In order to do this, users must be able to articulate "what" they are looking for, and clients must be able to articulate "how" to find that thing. This "how" is divided into two parts: building a request that will match the desired content (very easy), and selecting a relay that is able to serve that content to the user requesting it (very very hard).
# Why guessing isn't good enough
As a concrete example, let's say the user wants to find everyone in their "network" who is using a particular topic. The process would look something like this:
1. The user clicks the "network" tab and types in the topic they want to browse. This is the "what".
2. The client then translates the term "network" to a list of public keys using whatever definition they prefer (Follows? WoT? Grapevine?), and builds a filter that might look something like this: `[{"authors": pubkeys, "#t": ["mytopic"]}]`. Any relay will happily accept, understand, and respond to that filter.
3. The client then has to decide which relays it should send that filter to.

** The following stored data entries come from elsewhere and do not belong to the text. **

Lemma fill_rows_clean (v : string) (rs : list row) :
  existsb row_has_na rs = false -> map (Pandas.fill_row v) rs = rs.
Proof.
  induction rs as [|r rs IH]; simpl; [reflexivity|].
  intros H. apply orb_false_iff in H. destruct H as [Hr Hrs].
  rewrite IH by assumption. f_equal. destruct r as [l cs].
  unfold Pandas.fill_row. cbn [label cells].
  now rewrite fill_cells_clean.
Qed.

Lemma drop_rows_clean (rs : list row) :
  existsb row_has_na rs = false ->
  filter (fun r => negb (row_has_na r)) rs = rs.
Proof.
  induction rs as [|r rs IH]; simpl; [reflexivity|].
  intros H. apply orb_false_iff in H. destruct H as [Hr Hrs].
  now rewrite Hr, IH.
Qed.

Lemma dropna_clean (df : DataFrame) :
  has_na df = false -> Pandas.dropna df = df.
Proof.
  intros H. destruct df as [cols ts rs]. unfold Pandas.dropna.
  cbn [columns dtypes rows]. now rewrite drop_rows_clean.
Qed.

Lemma widen_clean (rs : list row) (j : nat) (ts : list dtype) :
  existsb row_has_na rs = false ->
  map (Pandas.widen rs) (Pandas.indexed j ts) = ts.
Proof.
  intros H. revert j. induction ts as [|t ts IH]; intros j; simpl;
    [reflexivity|].
  rewrite IH. unfold Pandas.widen. cbn [fst snd].
  now rewrite column_has_na_clean, andb_false_r by exact H.
Qed.

Lemma filled_clean (df : DataFrame) (v : string) :
  has_na df = false -> Pandas.filled df v = df.
Proof.
  intros H. destruct df as [cols ts rs]. unfold Pandas.filled.
  cbn [columns dtypes rows].
  now rewrite widen_clean, fill_rows_clean by exact H.
Qed.

Lemma fillna_clean (ver : version) (df : DataFrame) (v : string) :
  has_na df = false -> Pandas.fillna ver df (Some v) = inr df.
Proof.
  intros H. rewrite fillna_literal. unfold fills.
  rewrite (float_missing_clean df H), (filled_clean df v H).
  now destruct ver.
Qed.

Lemma handle_missing_data_clean
    (df : DataFrame) (w : World) (rest : list (option string)) :
  has_na df = false ->
  (inputs w = Some "drop" :: rest ->
     exists w', handle_missing_data df w = Done df w' /\ inputs w' = rest) /\
  (forall v, inputs w = Some "fill" :: Some v :: rest ->
     exists w', handle_missing_data df w = Done df w' /\ inputs w' = rest).
Proof.
  intros Hclean. split.
  - intros Hin. rewrite (missing_drop df w rest Hin).
    rewrite (dropna_clean df Hclean). eexists. split; [reflexivity|].
    apply inputs_after.
  - intros v Hin. rewrite (missing_fill df w (Some v) rest Hin).
    rewrite (fillna_clean (pandas w) df v Hclean). eexists. split; [reflexivity|].
    apply inputs_after.
Qed.

(** On a table that holds no missing marker, [drop] removes no row and
    [fill] rewrites no cell: either hands back the table as it is. *)
Theorem missing_noop_on_clean_table
    (df : DataFrame) (w : World) (rest : list (option string))
    (Hclean : has_na df = false) :
  (inputs w = Some "drop" :: rest ->
     exists w', handle_missing_data df w = Done df w' /\ inputs w' = rest) /\
  (forall v, inputs w = Some "fill" :: Some v :: rest ->
     exists w', handle_missing_data df w = Done df w' /\ inputs w' = rest).
Proof.
  split.
  - intros Hin. rewrite (missing_drop df w rest Hin).
    rewrite (dropna_clean df Hclean). eexists. split; [reflexivity|].
    apply inputs_after.
  - intros v Hin. rewrite (missing_fill df w (Some v) rest Hin).
    rewrite (fillna_clean (pandas w) df v Hclean). eexists. split; [reflexivity|].
    apply inputs_after.
Qed.

Lemma missing_noop_on_clean_table_witness :
  exists w',
    handle_missing_data (Pandas.dropna sample_df) (world0 [Some "drop"])
      = Done (Pandas.dropna sample_df) w'.
Proof.
  destruct (missing_noop_on_clean_table (Pandas.dropna sample_df)
              (world0 [Some "drop"]) [] eq_refl) as [H _].
  destruct (H eq_refl) as (w' & Hrun & _). exists w'. exact Hrun.
Defined.

(** Cleaning twice is cleaning once: after a [drop], or after a [fill]
    with a literal that went through (pandas 1 or 2, or no [float64]
    column holding a missing marker), a further [drop] or [fill] hands
    back the same table. *)
Theorem missing_twice_is_once
    (df : DataFrame) (first second : list (option string))
    (w : World) (rest : list (option string))
    (Hfirst : first = [Some "drop"]
              \/ (exists v, first = [Some "fill"; Some v])
                 /\ (pandas w <> P3 \/ Pandas.float_missing df = false))
    (Hsecond : second = [Some "drop"]
               \/ exists v, second = [Some "fill"; Some v])
    (Hin : inputs w = (first ++ second ++ rest)%list) :
  exists df1 w1 w2,
    handle_missing_data df w = Done df1 w1 /\
    has_na df1 = false /\
    handle_missing_data df1 w1 = Done df1 w2 /\
    inputs w2 = rest.
Proof.
  assert (Hone : exists df1 w1,
             handle_missing_data df w = Done df1 w1 /\
             inputs w1 = (second ++ rest)%list /\ has_na df1 = false).
  { destruct Hfirst as [->|[(v & ->) Hver]]; simpl in Hin.
    - rewrite (missing_drop df w _ Hin). do 2 eexists.
      split; [reflexivity|]. split; [apply inputs_after|apply dropna_no_na].
    - rewrite (missing_fill df w (Some v) _ Hin), fillna_literal.
      assert (Hf : fills (pandas w) df = true).
      { unfold fills. destruct Hver as [H|H].
        - destruct (pandas w); try reflexivity. now elim H.
        - rewrite H. now destruct (pandas w). }
      rewrite Hf. do 2 eexists. split; [reflexivity|].
      split; [apply inputs_after|apply filled_no_na]. }
  destruct Hone as (df1 & w1 & H1 & Hin1 & Hclean).
  exists df1, w1. rewrite H1.
  destruct (handle_missing_data_clean df1 w1 rest Hclean) as [Hd Hf].
  destruct Hsecond as [->|(v & ->)]; simpl in Hin1.
  - destruct (Hd Hin1) as (w2 & H2 & Hr). eauto.
  - destruct (Hf v Hin1) as (w2 & H2 & Hr). eauto.
Qed.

This is the `???` stage of the outbox model, which immediately precedes:
4. Profit
It may not be immediately obvious why selecting the correct relays might be difficult. Most people post to relay.damus.io, and most people read from relay.damus.io, so in most cases you should be good, right?
This approach to relay selection has historically worked "well enough", but it depends on a flawed definition of success. If you only want to find 90% of the content that matches your query, using the top 10 relays will suffice. But nostr is intended to be censorship-resistant. What if those 10 hubs have banned a particular public key? Nostr clients should (at least in theory) be 100% successful in retrieving requested content. Even if someone only posts to their self-hosted relay, you should be able to find their notes if their account is set up properly.
# A naive solution to fixing the FOMO
A 90% hit rate results in a feeling of flakiness, even if users aren't completely aware of what isn't working. Feeds will be incomplete, quoted notes will be missing, replies will be orphaned, user profiles won't load. The natural response to the FOMO this creates is for users to "try harder" by adding more relays.
On the read side, this means clients open more connections, resulting in much higher data transfer requirements, with massively diminishing returns, since there's no reason to expect that a randomly chosen relay will have a substantially different data set.
One the publish side, this means that clients end up publishing more copies of their data to more relays. This approach has been automated in the past by services like Blastr, which don't store a copy of events published to the relay, but instead forward events to the top 300 relays in the network. This results in a two-orders-of-magnitude increase in storage required, and only makes the read side of the problem worse, since it reduces the uniqueness of the data set each relay stores. This in turn means that more duplicates are retrieved when querying relays.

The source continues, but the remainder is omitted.